# Separated, divorce likely in spring 2022



## TurnedTurtle (May 15, 2019)

My DDay1, discovering my STBXWW's asymmetric emotional affair/crush/limmerance with OM was about 3-1/2 years ago. DDay2, coming to the realization that my marriage was a mixed-orientation one as my STBXWW is "ace," was about 2-1/2 years ago. It's been a tough several years.

Neither of us seeing any acceptable resolution to our issues, we decided to separate about two months ago, after 32 years living together, 28 married -- I started looking for a new place to live back in my home state right away and am under contract to buy an historic old house, closing mid-January. I have been staying nearby with my Dad in the interim, with a couple trips back to STBXWW's place to take care of business (we were "partners" in two businesses, as well as in life).

Fortunately our son is now an independent self-supporting adult, and he seems to be OK with our separating.

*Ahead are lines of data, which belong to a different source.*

(** * MRE-PINN: the wave-equation residual operators of [mre_pinn/pde.py]
      and the PINO training pipeline of [mre_pinn/training/pino_training.py]

    The Python code is embedded shallowly.  Tensors are NumPy/PyTorch style
    n-dimensional arrays: a shape and a row-major buffer.  Scalars are taken
    from a [Scalar] structure, so that one and the same embedded function can
    be run on plain real numbers (idealised floating point) and on dual
    numbers, which carry the derivative with respect to a network parameter
    next to the value and so model what reverse-mode differentiation
    computes for that parameter.  Python exceptions are values of [exn]. *)

From Stdlib Require Import Reals Lra Lia ZArith.
From stdpp Require Import gmap strings list.

(** ** Python exceptions and fallible computations *)

Inductive exn :=
| NameError (name : string)
| KeyError (key : string)
| AttributeError (attr : string)
| IndexError
| ValueError
| TypeError
| RuntimeError.

Inductive res (A : Type) :=
| Ok (a : A)
| Raise (e : exn).
Arguments Ok {A} a.
Arguments Raise {A} e.

#[global] Instance res_ret : MRet res := fun A a => Ok a.
#[global] Instance res_bind : MBind res :=
  fun A B f m => match m with Ok a => f a | Raise e => Raise e end.
#[global] Instance res_fmap : FMap res :=
  fun A B f m => match m with Ok a => Ok (f a) | Raise e => Raise e end.

(** [for x in xs: ys.append(f x)] with a body that may raise. *)
Fixpoint for_each {A B} (f : A -> res B) (xs : list A) : res (list B) :=
  match xs with
  | [] => Ok []
  | x :: xs' => y ← f x; ys ← for_each f xs'; Ok (y :: ys)
  end.

(** ** Scalars *)

Class Scalar (T : Type) := {
  s_const : R -> T;
  s_add : T -> T -> T;
  s_sub : T -> T -> T;
  s_mul : T -> T -> T;
  s_div : T -> T -> T;
  s_pow : T -> nat -> T;
  s_detach : T -> T
}.

(** Plain values: nothing to detach. *)
#[global] Instance R_scalar : Scalar R := {|
  s_const := fun c => c;
  s_add := Rplus;
  s_sub := Rminus;
  s_mul := Rmult;
  s_div := Rdiv;
  s_pow := pow;
  s_detach := fun a => a
|}.

(** A value together with its derivative with respect to one (arbitrary
    but fixed) trainable parameter. *)
Record Dual := mkDual { primal : R; tangent : R }.

#[global] Instance Dual_scalar : Scalar Dual := {|
  s_const := fun c => mkDual c 0;
  s_add := fun a b => mkDual (primal a + primal b) (tangent a + tangent b);
  s_sub := fun a b => mkDual (primal a - primal b) (tangent a - tangent b);
  s_mul := fun a b =>
    mkDual (primal a * primal b) (tangent a * primal b + primal a * tangent b);
  s_div := fun a b =>
    mkDual (primal a / primal b)
           ((tangent a * primal b - primal a * tangent b) / (primal b * primal b));
  s_pow := fun a n =>
    mkDual (primal a ^ n) (INR n * primal a ^ (n - 1) * tangent a);
  s_detach := fun a => mkDual (primal a) 0
|}.

(** ** Tensors *)

Record Tensor (T : Type) := mkTensor {
  shape : list nat;
  data : list T;
  requires_grad : bool
}.
Arguments mkTensor {T} shape data requires_grad.
Arguments shape {T} t.
Arguments data {T} t.
Arguments requires_grad {T} t.

Definition numel (sh : list nat) : nat := foldr Nat.mul 1 sh.

Definition wf_tensor {T} (t : Tensor T) : Prop :=
  length (data t) = numel (shape t).

(** [count] consecutive blocks of [size] elements. *)
Fixpoint blocks {A} (count size : nat) (l : list A) : list (list A) :=
  match count with
  | 0 => []
  | S c => take size l :: blocks c size (drop size l)
  end.

(** Element [n, m] of a two-dimensional tensor. *)
Definition at2 {T} (dflt : T) (t : Tensor T) (n m : nat) : T :=
  nth (n * nth 1 (shape t) 0 + m) (data t) dflt.

(** [t.shape[i]] *)
Definition shape_at {T} (t : Tensor T) (i : nat) : res nat :=
  match shape t !! i with
  | Some d => Ok d
  | None => Raise IndexError
  end.

(** Python slice bounds on an axis of length [n]: a negative bound counts
    from the end, and bounds are clamped to the axis. *)
Definition norm_bound (n : nat) (b : Z) : nat :=
  let b' := if (b <? 0)%Z then (b + Z.of_nat n)%Z else b in
  Z.to_nat (Z.min (Z.max b' 0) (Z.of_nat n)).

While the division of assets should be pretty straightforward, both STBXWW and I have each retained attorneys to help us mediate the process. We're waiting to close the books on 2021 to know better where we stand on the businesses before proceeding -- and I'm waiting on STBXWW to make decisions on certain options before us (her), too.

I can't wait to get in to my "new" house, so I can move my tools and other belongings out of STBXWW's place, set up shop and get to work on fixing the place up (it needs it!). To facilitate the moving and hauling of materials I'll need once I start fixing my place up, I just traded my VW in on a "new" pickup truck (my Christmas present to myself).

I love that woman very much but the fundamental incompatibility between us has haunted our marriage for decades. Her infidelity and betrayal (lying about, hiding, and covering up of her affair) certainly didn't help. I know I am not innocent in all of this, there are things I could have done differently, and maybe I should have left a lot earlier. But there is no going back....

So I am looking forward to the future, starting my life over from scratch as it were at the age of 59, full of possibilities!


----------



## lifeistooshort (Mar 17, 2013)

I'm sorry that it's come to this, but you have a great attitude.

Your ability to see this through a clear head and reflect will serve you well. Even when you're dealing with a cheat reflection is important to maximize your chances of success going forward.

Basic incompatibility is tough to accept. My ex and I were incomparable but I put up with a lot while I thought he was trustworthy. Once I found out he'd kept an ex gf behind my back our entire relationship I was done.

In that sense finding out about his cheating kind of did me a favor. It was ****ty but I also think it was the catalyst I needed to leave, and I'm much happier now. Of course I speak only for me....others see these things differently.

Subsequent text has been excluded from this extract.